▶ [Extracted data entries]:
------------------------------------------------------------------------
(** Outcome of the walk from [todo]; the callbacks have posted [new]. *)
Lemma poll_loop_ok fuel w v pktd h f fl a act facc racc todo :
  (length todo <= fuel)%nat ->
  walk w v h f fl a act facc racc pktd todo todo -> Env (S (length todo)) w ->
  (forall i, i ∈ todo -> sent ref (D i) = false -> pk_ccontext (D i) <> None) ->
  (length (refid_list v) < NUM_REFID)%nat -> 0 <= unfreed_req_id v < 2 ^ 64 ->
  wp (poll_loop P fuel p ref now pktd v) (fun v' w' => exists h' f' fl' a' new facc' bs evs,
    walk w' v' h' f' fl' a' (new ++ act) facc'
      (racc ++ filter (fun i => sent ref (D i) = false) todo) None [] [] /\ Env 1%nat w' /\
    new ++ fl' ++ facc' ≡ₚ fl ++ facc ++ filter (fun i => sent ref (D i) = true) todo /\
    trace w' = trace w ++ evs /\ answered (map EvStatus bs) evs /\
    refid_list v ++ (filter (fun i => sent ref (D i) = true) todo ≫= fun i => report (D i))
      = concat bs ++ refid_list v' /\
    Forall (fun b => length b = NUM_REFID) bs /\ (length (refid_list v') < NUM_REFID)%nat /\
    unfreed_req_id v' = u64 (unfreed_req_id v +
      foldr (fun i acc => unreported (D i) + acc) 0 (filter (fun i => sent ref (D i) = false) todo))) w.
Proof.
  revert fuel w v pktd h f fl a act facc racc.
  induction todo as [|i todo IH]; intros fuel w v pktd h f fl a act facc racc Hl Hi Henv Hcc Hroom Hc.
  - pose proof (parts_todo _ _ _ _ _ _ _ _ _ _ _ (wi_parts _ _ _ _ _ _ _ _ _ _ _ _ _ _ _ _ _ _ Hi)) as Hp.
    cbn in Hp. subst pktd. destruct fuel; cbn [poll_loop]; apply wp_ret;
      exists h, f, fl, a, [], facc, [], []; cbn; rewrite !app_nil_r, Z.add_0_r, u64_small by done;
      (split_and!; try done; constructor).
  - pose proof (parts_todo _ _ _ _ _ _ _ _ _ _ _ (wi_parts _ _ _ _ _ _ _ _ _ _ _ _ _ _ _ _ _ _ Hi)) as [-> _].
    destruct (walk_head _ _ _ _ _ _ _ _ _ _ _ _ _ _ _ _ _ _ Hi) as (d & Hd & Hd' & Ed).
    injection Ed as Edc _ _ _ _.
    destruct fuel as [|fuel]; [cbn in Hl; lia|]. cbn [length] in Hl, Henv. cbn [poll_loop]. apply wp_bind.
    eapply wp_get_node; [done|].
    rewrite Edc. fold (sent ref (D i)). apply wp_bind.
    assert (Hcc' : forall k, k ∈ todo -> sent ref (D k) = false -> pk_ccontext (D k) <> None)
      by (intros k Hk; apply Hcc; by right).
    rewrite !filter_cons. destruct (sent ref (D i)) eqn:Es.
    + repeat case_decide; try done.
      eapply wp_mono; [by eapply poll_complete_ok|].
      intros [v1 p1] w1 (h1 & f1 & fl1 & a1 & new1 & facc1 & bs1 & evs1 & Hi1 & He1 & R1 & P1 & T1 & A1 & C1 & F1 & U1).
      cbn [fst snd] in *.
      eapply wp_mono; [apply (IH fuel _ _ _ _ _ _ _ _ _ _ ltac:(lia) Hi1 He1 Hcc' R1); by rewrite U1|].
      intros v2 w2 (h2 & f2 & fl2 & a2 & new2 & facc2 & bs2 & evs2 & Hi2 & He2 & P2 & T2 & A2 & C2 & F2 & R2 & U2).
      exists h2, f2, fl2, a2, (new2 ++ new1), facc2, (bs1 ++ bs2), (evs1 ++ evs2). rewrite map_app.
      split_and!; [by rewrite <- app_assoc|done| | |by apply answered_app| |by apply list.Forall_app|done|by rewrite U2, U1].
      * rewrite (Permutation_app_comm new2), <- app_assoc, P2, (app_assoc fl1), app_assoc, P1, <- !app_assoc. done.
      * by rewrite T2, T1, app_assoc.
      * cbn. rewrite app_assoc, C1, <- app_assoc, C2, concat_app, <- app_assoc. done.
    + repeat case_decide; try done.
      eapply wp_mono; [eapply poll_pending_ok; [done|by apply (env_less P O pk_dat)|apply Hcc; [by left|done]]|].
      intros [v1 p1] w1 (h1 & Hi1 & He1 & T1 & C1 & U1). cbn [fst snd] in *.
      assert (Hu : 0 <= unfreed_req_id v1 < 2 ^ 64)
        by (rewrite U1; destruct (negb _); [apply u64_range|done]).
      eapply wp_mono; [apply (IH fuel _ _ _ _ _ _ _ _ _ _ ltac:(lia) Hi1 He1 Hcc'); [by rewrite C1|done]|].
      intros v2 w2 (h2 & f2 & fl2 & a2 & new2 & facc2 & bs2 & evs2 & Hi2 & He2 & P2 & T2 & A2 & C2 & F2 & R2 & U2).
      exists h2, f2, fl2, a2, new2, facc2, bs2, evs2.
      split_and!; [by rewrite <- app_assoc in Hi2|done|done|by rewrite T2, T1|done|by rewrite <- C1|done|done|].
      rewrite U2, U1. cbn [foldr]. unfold unreported at 2. destruct (negb _); cbn.
      * unfold u64. rewrite Zplus_mod_idemp_l. f_equal. lia.
      * done.
Qed.
End poll.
------------------------------------------------------------------------
▶ [EXERCISE INSTRUCTIONS]: Write an exact transcription of every entry above.

▶ [SOLUTION]:
(** Outcome of the walk from [todo]; the callbacks have posted [new]. *)
Lemma poll_loop_ok fuel w v pktd h f fl a act facc racc todo :
  (length todo <= fuel)%nat ->
  walk w v h f fl a act facc racc pktd todo todo -> Env (S (length todo)) w ->
  (forall i, i ∈ todo -> sent ref (D i) = false -> pk_ccontext (D i) <> None) ->
  (length (refid_list v) < NUM_REFID)%nat -> 0 <= unfreed_req_id v < 2 ^ 64 ->
  wp (poll_loop P fuel p ref now pktd v) (fun v' w' => exists h' f' fl' a' new facc' bs evs,
    walk w' v' h' f' fl' a' (new ++ act) facc'
      (racc ++ filter (fun i => sent ref (D i) = false) todo) None [] [] /\ Env 1%nat w' /\
    new ++ fl' ++ facc' ≡ₚ fl ++ facc ++ filter (fun i => sent ref (D i) = true) todo /\
    trace w' = trace w ++ evs /\ answered (map EvStatus bs) evs /\
    refid_list v ++ (filter (fun i => sent ref (D i) = true) todo ≫= fun i => report (D i))
      = concat bs ++ refid_list v' /\
    Forall (fun b => length b = NUM_REFID) bs /\ (length (refid_list v') < NUM_REFID)%nat /\
    unfreed_req_id v' = u64 (unfreed_req_id v +
      foldr (fun i acc => unreported (D i) + acc) 0 (filter (fun i => sent ref (D i) = false) todo))) w.
Proof.
  revert fuel w v pktd h f fl a act facc racc.
  induction todo as [|i todo IH]; intros fuel w v pktd h f fl a act facc racc Hl Hi Henv Hcc Hroom Hc.
  - pose proof (parts_todo _ _ _ _ _ _ _ _ _ _ _ (wi_parts _ _ _ _ _ _ _ _ _ _ _ _ _ _ _ _ _ _ Hi)) as Hp.
    cbn in Hp. subst pktd. destruct fuel; cbn [poll_loop]; apply wp_ret;
      exists h, f, fl, a, [], facc, [], []; cbn; rewrite !app_nil_r, Z.add_0_r, u64_small by done;
      (split_and!; try done; constructor).
  - pose proof (parts_todo _ _ _ _ _ _ _ _ _ _ _ (wi_parts _ _ _ _ _ _ _ _ _ _ _ _ _ _ _ _ _ _ Hi)) as [-> _].
    destruct (walk_head _ _ _ _ _ _ _ _ _ _ _ _ _ _ _ _ _ _ Hi) as (d & Hd & Hd' & Ed).
    injection Ed as Edc _ _ _ _.
    destruct fuel as [|fuel]; [cbn in Hl; lia|]. cbn [length] in Hl, Henv. cbn [poll_loop]. apply wp_bind.
    eapply wp_get_node; [done|].
    rewrite Edc. fold (sent ref (D i)). apply wp_bind.
    assert (Hcc' : forall k, k ∈ todo -> sent ref (D k) = false -> pk_ccontext (D k) <> None)
      by (intros k Hk; apply Hcc; by right).
    rewrite !filter_cons. destruct (sent ref (D i)) eqn:Es.
    + repeat case_decide; try done.
      eapply wp_mono; [by eapply poll_complete_ok|].
      intros [v1 p1] w1 (h1 & f1 & fl1 & a1 & new1 & facc1 & bs1 & evs1 & Hi1 & He1 & R1 & P1 & T1 & A1 & C1 & F1 & U1).
      cbn [fst snd] in *.
      eapply wp_mono; [apply (IH fuel _ _ _ _ _ _ _ _ _ _ ltac:(lia) Hi1 He1 Hcc' R1); by rewrite U1|].
      intros v2 w2 (h2 & f2 & fl2 & a2 & new2 & facc2 & bs2 & evs2 & Hi2 & He2 & P2 & T2 & A2 & C2 & F2 & R2 & U2).
      exists h2, f2, fl2, a2, (new2 ++ new1), facc2, (bs1 ++ bs2), (evs1 ++ evs2). rewrite map_app.
      split_and!; [by rewrite <- app_assoc|done| | |by apply answered_app| |by apply list.Forall_app|done|by rewrite U2, U1].
      * rewrite (Permutation_app_comm new2), <- app_assoc, P2, (app_assoc fl1), app_assoc, P1, <- !app_assoc. done.
      * by rewrite T2, T1, app_assoc.
      * cbn. rewrite app_assoc, C1, <- app_assoc, C2, concat_app, <- app_assoc. done.
    + repeat case_decide; try done.
      eapply wp_mono; [eapply poll_pending_ok; [done|by apply (env_less P O pk_dat)|apply Hcc; [by left|done]]|].
      intros [v1 p1] w1 (h1 & Hi1 & He1 & T1 & C1 & U1). cbn [fst snd] in *.
      assert (Hu : 0 <= unfreed_req_id v1 < 2 ^ 64)
        by (rewrite U1; destruct (negb _); [apply u64_range|done]).
      eapply wp_mono; [apply (IH fuel _ _ _ _ _ _ _ _ _ _ ltac:(lia) Hi1 He1 Hcc'); [by rewrite C1|done]|].
      intros v2 w2 (h2 & f2 & fl2 & a2 & new2 & facc2 & bs2 & evs2 & Hi2 & He2 & P2 & T2 & A2 & C2 & F2 & R2 & U2).
      exists h2, f2, fl2, a2, new2, facc2, bs2, evs2.
      split_and!; [by rewrite <- app_assoc in Hi2|done|done|by rewrite T2, T1|done|by rewrite <- C1|done|done|].
      rewrite U2, U1. cbn [foldr]. unfold unreported at 2. destruct (negb _); cbn.
      * unfold u64. rewrite Zplus_mod_idemp_l. f_equal. lia.
      * done.
Qed.
End poll.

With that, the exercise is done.